GOD’S INDESCRIBABLE GIFT - John Piper
If while we were enemies we were reconciled to God by the death of his Son, much more, now that we are reconciled, shall we be saved by his life. More than that, we also rejoice in God through our Lord Jesus Christ, through whom we have now received reconciliation. —Romans 5:10–11
How do we practically receive reconciliation and exult in God? One answer is: do it through Jesus Christ. Which means, at least in part, make the portrait of Jesus in the Bible—the work and the words of Jesus portrayed in the New Testament—the essential content of your exultation over God. Exultation without the content of Christ does not honor Christ. In 2 Corinthians 4:4–6, Paul describes conversion two ways. In verse 4, he says it is seeing “the glory of Christ, who is the image of God.” And in verse 6, he says it is seeing “the glory of God in the face of Jesus Christ.” In either case you see the point. We have Christ, the image of God, and we have God in the face of Christ. Practically, to exult in God, you exult in what you see and know of God in the portrait of Jesus Christ. And this comes to its fullest experience when the love of God is poured out in our hearts by the Holy Spirit, as Romans 5:5 says. So here’s the Christmas point. Not only did God purchase our reconciliation through the death of the Lord Jesus Christ (verse 10), and not only did God enable us to receive that reconciliation through the Lord Jesus Christ (verse 11), but even now, verse 11 says, we exult in God himself through our Lord Jesus Christ. Jesus purchased our reconciliation. Jesus enabled us to receive the reconciliation and open the gift. And Jesus himself shines forth from the wrapping—the indescribable gift—as God in the flesh, and stirs up all our exultation in God. Look to Jesus this Christmas. Receive the reconciliation that he bought. Don’t put it on the shelf unopened. And don’t open it and then make it a means to all your other pleasures. Open it and enjoy the gift. Exult in him. Make him your pleasure. Make him your treasure.

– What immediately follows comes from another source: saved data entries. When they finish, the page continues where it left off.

(* ===== verification/TurboPForEncode.v ===== *)
(** * The TurboPFor encoder (include/turbopfor-encode.h)

    [Docid] is [uint32_t], its only instantiation.  The output buffer is a list
    [m] of fixed length with a position [out]; a store outside it, a failed
    [assert] and an undefined shift give [None].  An input array is a list and
    [num] its length. *)
From S2P Require Import Prelude BitPack BitPackInterleaved.

(** ** Scalars *)

Definition write_le (n : nat) (val : Z) (m : bytes) (out : nat) : option bytes :=
  wr m out (le_bytes n val).

(** A store through [unsigned char *]. *)
Definition poke (val : Z) (m : bytes) (out : nat) : option bytes := wr m out [u8 val].

Definition write_baseval (in_ : Z) (m : bytes) (out : nat) : option (nat * bytes) :=
  if in_ <? 128 then
    m ← poke in_ m out; Some ((out + 1)%nat, m)
  else if in_ <? 16384 then
    m ← poke (Z.lor (Z.shiftr in_ 8) 128) m out;
    m ← poke (Z.land in_ 255) m (out + 1); Some ((out + 2)%nat, m)
  else if in_ <? 2097152 then
    m ← poke (Z.lor (Z.shiftr in_ 16) 192) m out;
    m ← poke (Z.land in_ 255) m (out + 1);
    m ← poke (Z.land (Z.shiftr in_ 8) 255) m (out + 2); Some ((out + 3)%nat, m)
  else if in_ <? 268435456 then
    m ← poke (Z.lor (Z.shiftr in_ 24) 224) m out;
    m ← poke (Z.land (Z.shiftr in_ 16) 255) m (out + 1);
    m ← poke (Z.land (Z.shiftr in_ 8) 255) m (out + 2);
    m ← poke (Z.land in_ 255) m (out + 3); Some ((out + 4)%nat, m)
  else None.

Definition write_vb (val : Z) (m : bytes) (out : nat) : option (nat * bytes) :=
  if val <=? 176 then
    m ← poke val m out; Some ((out + 1)%nat, m)
  else if val <=? 16560 then
    let val := val - 177 in
    m ← poke (Z.shiftr val 8 + 177) m out;
    m ← poke (Z.land val 255) m (out + 1); Some ((out + 2)%nat, m)
  else if val <=? 540848 then
    let val := val - 16561 in
    m ← poke (Z.shiftr val 16 + 241) m out;
    m ← write_le 2 (Z.land val 65535) m (out + 1); Some ((out + 3)%nat, m)
  else if val <=? 16777215 then
    m ← poke 249 m out;
    m ← write_le 4 val m (out + 1); Some ((out + 4)%nat, m)
  else
    m ← poke 250 m out;
    m ← write_le 4 val m (out + 1); Some ((out + 5)%nat, m).

(** The compiler's [__builtin_clz] on a non-zero 32-bit argument. *)
Definition builtin_clz (x : Z) : nat := (31 - Z.to_nat (Z.log2 x))%nat.
Lemma delta_decode_deltas ids : forall prev, Forall is_u32 ids ->
  delta_decode prev (deltas_of prev ids) = ids.
Proof.
  induction ids as [|x ids IH]; intros prev F; [done|]. apply Forall_cons in F as [Hx F].
  cbn [deltas_of delta_decode]. replace (x - prev - 1 + prev + 1) with x by lia.
  rewrite u32_small by done. by rewrite IH.
Qed.

Lemma deltas_fit ids : forall prev, 0 <= prev -> increasing_from prev ids -> fits 24 ids ->
  fits 24 (deltas_of prev ids).
Proof.
  induction ids as [|x ids IH]; intros prev Hp Hi F; [constructor|].
  destruct Hi as [Hx Hi]. apply Forall_cons in F as [Hr F]. constructor; [lia|]. apply IH; auto; lia.
Qed.
(** ** The bitmap loop *)

(** [base | (high << bit_width)], where a shift by 32 gives zero. *)
Definition or_lanes (bit_width : nat) (base high : list Z) : list Z :=
  zip_with (fun b h => Z.lor b (if (31 <? bit_width)%nat then 0 else u32 (Z.shiftl h (Z.of_nat bit_width)))) base high.

Lemma bitmap_loop_exact or_ delta bit_width groups : forall r prev out, reader_ok r -> length out = (4 * groups)%nat ->
  bitmap_loop_sse2 or_ delta bit_width groups r (mm_set1_epi32 prev) out =
  base ← read_interleaved (lane_reader 0 r) (lane_reader 1 r) (lane_reader 2 r) (lane_reader 3 r) groups;
  let vals := if or_ : bool then or_lanes bit_width base out else base in
  Some (if delta : bool then delta_decode prev vals else vals).
Proof.
  induction groups as [|n IH]; intros r prev out Hr H.
  { destruct out; [|done]. cbn [bitmap_loop_sse2 read_interleaved mbind option_bind]. by destruct or_, delta. }
  destruct (load_out_four out n H) as (v & out' & E & -> & Hl). cbn [bitmap_loop_sse2 read_interleaved]. rewrite sse2_read by done.
  destruct (InterleavedBitReader_read (lane_reader 0 r)) as [[a r0]|] eqn:E0; cbn [mbind option_bind]; [|done].
  destruct (InterleavedBitReader_read (lane_reader 1 r)) as [[b r1]|] eqn:E1; cbn [mbind option_bind]; [|done].
  destruct (InterleavedBitReader_read (lane_reader 2 r)) as [[c r2]|] eqn:E2; cbn [mbind option_bind]; [|done].
  destruct (InterleavedBitReader_read (lane_reader 3 r)) as [[d r3]|] eqn:E3; cbn [mbind option_bind]; [|done].
  apply lane_next in E0 as ->. apply lane_next in E1 as ->. apply lane_next in E2 as ->. apply lane_next in E3 as ->.
  rewrite E. cbn [mbind option_bind].
  set (w := if or_ then mm_or_si128 (M128 a b c d) (mm_slli_epi32 v bit_width) else M128 a b c d).
  assert (Hw : forall base, (if or_ then or_lanes bit_width (a :: b :: c :: d :: base) (lanes v ++ out') else a :: b :: c :: d :: base)
    = lanes w ++ (if or_ then or_lanes bit_width base out' else base)) by (intros base; by destruct or_).
  clearbody w. pose proof (decode_lanes prev w) as D. destruct delta.
  - destruct (DeltaDecoderSSE2_decode _ w) as [x prev']. destruct D as (p' & -> & D). rewrite IH by (done || by apply next_reader_ok).
    destruct (read_interleaved _ _ _ _ n) as [base|]; cbn [mbind option_bind]; [|done]. by rewrite Hw, D.
  - rewrite IH by (done || by apply next_reader_ok).
    destruct (read_interleaved _ _ _ _ n) as [base|]; cbn [mbind option_bind]; [|done]. by rewrite Hw.
Qed.

(** ** Blocks *)

Lemma bitmap_sse2_exact or_ delta in_ bit_width prev out : (bit_width <= 32)%nat -> length out = 128%nat ->
  decode_bitmap_sse2 128 or_ delta in_ bit_width prev out =
  base ← read_streams 128 in_ bit_width;
  in_ ← advance (bytes_for_packed_bits 128 bit_width) in_;
  let vals := if or_ : bool then or_lanes bit_width base out else base in
  Some (if delta : bool then delta_decode prev vals else vals, in_).
Proof.
  intros Hb Hl. unfold decode_bitmap_sse2, decode_bitmap_sse2_unrolled, InterleavedBitReaderSSE2_new. rewrite decide_True by done.
  rewrite bitmap_loop_exact; [|split; [done|cbn [ibrs_bits_used]; lia]|done]. unfold read_streams, lane_reader.
  cbn [ibrs_in ibrs_bits ibrs_bits_used Nat.mul Nat.add]. rewrite drop_0. unfold InterleavedBitReader_new.
  by destruct (read_interleaved _ _ _ _ _).
Qed.

Lemma read_bit_width_le in_ b in' : read_bit_width in_ = Some (b, in') -> (b <= 32)%nat.
Proof. unfold read_bit_width. destruct in_; [done|]. cbn [next_byte mbind option_bind]. case_decide; [|done]. by intros [= <- _]. Qed.

Lemma for_sse2_exact in_ prev out : length out = 128%nat ->
  decode_for_interleaved_sse2 in_ prev out = decode_for_interleaved_generic 128 in_ prev.
Proof.
  intros Hl. unfold decode_for_interleaved_sse2, decode_for_interleaved_generic, read_bit_width.
  destruct in_ as [|b in_]; [done|]. cbn [next_byte mbind option_bind]. case_decide as Hb; cbn [mbind option_bind].
  - rewrite bitmap_sse2_exact by done. destruct (read_streams _ _ _); [|done]. cbn [mbind option_bind]. by destruct (advance _ _).
  - unfold decode_bitmap_sse2. by rewrite decide_False.
Qed.

Lemma read_interleaved_length groups : forall r0 r1 r2 r3 vs, read_interleaved r0 r1 r2 r3 groups = Some vs -> length vs = (4 * groups)%nat.
Proof.
  induction groups as [|n IH]; intros r0 r1 r2 r3 vs; cbn [read_interleaved]; [by intros [= <-]|].
  destruct (InterleavedBitReader_read r0) as [[a r0']|]; cbn [mbind option_bind]; [|done].
  destruct (InterleavedBitReader_read r1) as [[b r1']|]; cbn [mbind option_bind]; [|done].
  destruct (InterleavedBitReader_read r2) as [[c r2']|]; cbn [mbind option_bind]; [|done].
  destruct (InterleavedBitReader_read r3) as [[d r3']|]; cbn [mbind option_bind]; [|done].
  destruct (read_interleaved _ _ _ _ n) as [vs'|] eqn:E; cbn [mbind option_bind]; [|done].
  intros [= <-]. cbn [length]. rewrite (IH _ _ _ _ _ E). lia.
Qed.

Lemma read_streams_length in_ b base : read_streams 128 in_ b = Some base -> length base = 128%nat.
Proof. apply read_interleaved_length. Qed.

Lemma apply_exceptions_length exceptions b : forall in_ out out' in', apply_exceptions exceptions b in_ out = Some (out', in') ->
  length out' = length out.
Proof.
  induction exceptions as [|e exceptions IH]; intros in_ out out' in'; cbn [apply_exceptions]; [by intros [= <- _]|].
  destruct in_ as [|x in_]; [done|]. cbn [next_byte mbind option_bind]. destruct (out !! _) as [o|]; cbn [mbind option_bind]; [|done].
  destruct (shl32 e b) as [e'|]; cbn [mbind option_bind]; [|done]. intros H. rewrite (IH _ _ _ _ H). apply length_insert.
Qed.

Lemma vb_sse2_exact in_ prev out : length out = 128%nat ->
  decode_pfor_vb_interleaved_sse2 in_ prev out = decode_pfor_vb_interleaved_generic 128 in_ prev.
Proof.
  intros Hl. unfold decode_pfor_vb_interleaved_sse2, decode_pfor_vb_interleaved_generic, read_bit_width.
  destruct in_ as [|b in_]; [done|]. cbn [next_byte mbind option_bind].
  set (bit_width := Z.to_nat (Z.land b 63)). case_decide as Hb; cbn [mbind option_bind].
  2:{ destruct in_; [done|]. cbn [next_byte mbind option_bind]. unfold decode_bitmap_sse2. by rewrite decide_False. }
  destruct in_ as [|n in_]; [done|]. cbn [next_byte mbind option_bind]. rewrite bitmap_sse2_exact by done.
  destruct (read_streams 128 in_ bit_width) as [base|] eqn:Es; [|done]. cbn [mbind option_bind].
  destruct (advance _ in_) as [in1|]; [|done]. cbn [mbind option_bind].
  destruct (read_exceptions _ _ in1) as [[exceptions in2]|]; [|done]. cbn [mbind option_bind].
  destruct (apply_exceptions _ _ in2 base) as [[out' in3]|] eqn:Ea; [|done]. cbn [mbind option_bind].
  apply apply_exceptions_length in Ea. apply read_streams_length in Es.
  unfold delta_decode_sse2. by rewrite delta_loop_exact by (change (128 / 4)%nat with 32%nat; lia).
Qed.

Lemma or_shifted_lanes b base : forall high vals, or_shifted base high b = Some vals ->
  vals = or_lanes b base high /\ length high = length base.
Proof.
  induction base as [|x base IH]; intros high vals; destruct high as [|h high]; cbn [or_shifted]; try done; [by intros [= <-]|].
  unfold shl32. case_decide as Hb; cbn [mbind option_bind]; [|done].
  destruct (or_shifted base high b) as [out|] eqn:E; cbn [mbind option_bind]; [|done]. intros [= <-].
  destruct (IH _ _ E) as [-> Hl]. cbn [length]. split; [|lia]. unfold or_lanes. cbn [zip_with].
  by rewrite (proj2 (Nat.ltb_ge 31 b)) by lia.
Qed.

Lemma bitmap_sse2_refines in_ prev out r : decode_pfor_bitmap_interleaved_generic 128 in_ prev = Some r ->
  decode_pfor_bitmap_interleaved_sse2 in_ prev out = Some r.
Proof.
  unfold decode_pfor_bitmap_interleaved_sse2, decode_pfor_bitmap_interleaved_generic, read_bit_width.
  destruct in_ as [|b in_]; [done|]. cbn [next_byte mbind option_bind]. set (bit_width := Z.to_nat (Z.land b 63)).
  case_decide as Hb; cbn [mbind option_bind]; [|done].
  destruct (decode_pfor_bitmap_exceptions in_ 128 _) as [[high in1]|]; cbn [mbind option_bind]; [|done].
  destruct (read_streams 128 in1 bit_width) as [base|] eqn:Es; cbn [mbind option_bind]; [|done].
  destruct (or_shifted base high bit_width) as [vals|] eqn:Eo; cbn [mbind option_bind]; [|done].
  apply or_shifted_lanes in Eo as [-> Hl]. rewrite (read_streams_length _ _ _ Es) in Hl.
  rewrite bitmap_sse2_exact, Es by done. cbn [mbind option_bind]. by destruct (advance _ in1).
Qed.

(** ** Posting lists *)

Lemma block_sse2_refines in_ num interleaved prev out r : length out = num ->
  decode_block 128 in_ num interleaved prev = Some r -> decode_block_sse2 in_ num interleaved prev out = Some r.
Proof.
  intros Hl. unfold decode_block, decode_block_sse2. destruct (rd 1 in_ 0) as [b|]; cbn [mbind option_bind]; [|done].
  destruct (interleaved && (num =? 128)%nat) eqn:Ew; [|done]. apply andb_true_iff in Ew as [_ ->%Nat.eqb_eq].
  rewrite for_sse2_exact, vb_sse2_exact by done. repeat (case_match; try done). apply bitmap_sse2_refines.
Qed.

Lemma blocks_sse2_refines fuel : forall in_ left interleaved prev out r, length out = left ->
  decode_blocks fuel 128 in_ left interleaved prev = Some r -> decode_blocks_sse2 fuel in_ left interleaved prev out = Some r.
Proof.
  induction fuel as [|fuel IH]; intros in_ left interleaved prev out r Hl; cbn [decode_blocks decode_blocks_sse2]; [done|].
  destruct (left =? 0)%nat; [done|]. destruct (decode_block 128 in_ _ _ _) as [[vals in1]|] eqn:Eb; cbn [mbind option_bind]; [|done].
  rewrite (block_sse2_refines _ (Nat.min left 128) _ _ (take (Nat.min left 128) out) _ ltac:(rewrite length_take; lia) Eb). cbn [mbind option_bind].
  destruct (decode_blocks fuel 128 in1 _ _ _) as [[rest in2]|] eqn:Er; cbn [mbind option_bind]; [|done].
  rewrite (IH _ (left - 128)%nat _ _ (drop (Nat.min left 128) out) _ ltac:(rewrite length_drop; lia) Er). done.
Qed.

Lemma list_sse2_refines in_ num interleaved out r : length out = num ->
  decode_pfor_delta1_128 in_ num interleaved = Some r -> decode_pfor_delta1_128_sse2 in_ num interleaved out = Some r.
Proof.
  intros Hl. unfold decode_pfor_delta1_128, decode_pfor_delta1, decode_pfor_delta1_128_sse2. destruct (num =? 0)%nat; [done|].
  destruct (read_baseval in_) as [[first in1]|]; cbn [mbind option_bind]; [|done].
  destruct (decode_blocks _ _ in1 _ _ _) as [[vals in2]|] eqn:E; cbn [mbind option_bind]; [|done].
  by rewrite (blocks_sse2_refines _ _ (num - 1) _ _ (drop 1 out) _ ltac:(rewrite length_drop; lia) E).
Qed.

(** C17. On a processor with SSE2 a posting list is decoded to the same numbers, and as
    far, as by the portable decoder wherever that one reads the list: four streams
    at a time, by prefix sums modulo 2^32, and whatever the output held before. *)
Theorem sse2_decodes_same in_ num interleaved out vals rest : length out = num ->
  decode_pfor_delta1_128 in_ num interleaved = Some (vals, rest) ->
  decode_pfor_delta1_128_sse2 in_ num interleaved out = Some (vals, rest).
Proof. apply list_sse2_refines. Qed.

(** ** Witnesses and examples *)

(** The first number, two whole blocks, one of them with exceptions, and 44 more. *)
Definition list_ids : list Z := map (fun i => 3 * Z.of_nat i + if (i mod 50 =? 0)%nat then 1 else 0) (seq 1 300).

Definition list_encoded : bytes :=
  match build_posting_list (repeat 0 133) (repeat 7 641) 2 (list_ids ++ [40000; 9000000]) with Some pl => encoded pl | None => [] end.

Lemma sse2_decodes_same_witness :
  decode_pfor_delta1_128_sse2 (list_encoded ++ repeat 1 16) 303 true (repeat 9 303) =
    Some (2 :: list_ids ++ [40000; 9000000], repeat 1 16).
Proof.
  apply (sse2_decodes_same (list_encoded ++ repeat 1 16) 303 true (repeat 9 303) (2 :: list_ids ++ [40000; 9000000]) (repeat 1 16)).
  - reflexivity.
  - vm_compute. reflexivity.
Defined.

(** A block with a bitmap whose values are 32 bits wide: the portable decoder shifts by
    32, which C++ does not define; the intrinsics give zero. *)
Definition wide_block : bytes := 160 :: 0 :: repeat 0 16 ++ concat (repeat [255; 255; 255; 255] 128) ++ repeat 0 16.

Example bitmap_of_width_32 :
  decode_block 128 wide_block 128 true 5 = None /\
  decode_block_sse2 wide_block 128 true 5 (repeat 0 128) = Some (repeat 5 128, repeat 0 16).
Proof. split; vm_compute; reflexivity. Qed.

The word that speaks the most to me in this reflection is “poured.”
We exult in God because his “love has been poured into our hearts through the Spirit who has been given to us.” This pouring out is a theme found all through Scripture because it reveals the character of God. We see this most clearly in the life of Jesus Christ, “who, though he was in the form of God, did not count equality with God a thing to be grasped, but emptied himself, by taking the form of a servant, being born in the likeness of men.”
We exult in God because he chose to empty himself. He left his throne to be born in a manger; he surrendered his rights as King to become a servant; he relinquished his power as Lord to take on the feebleness of man; he renounced his authority to become obedient.
This Christmas I hope we exult in God through Christ, who poured out his life so that it could be poured into us.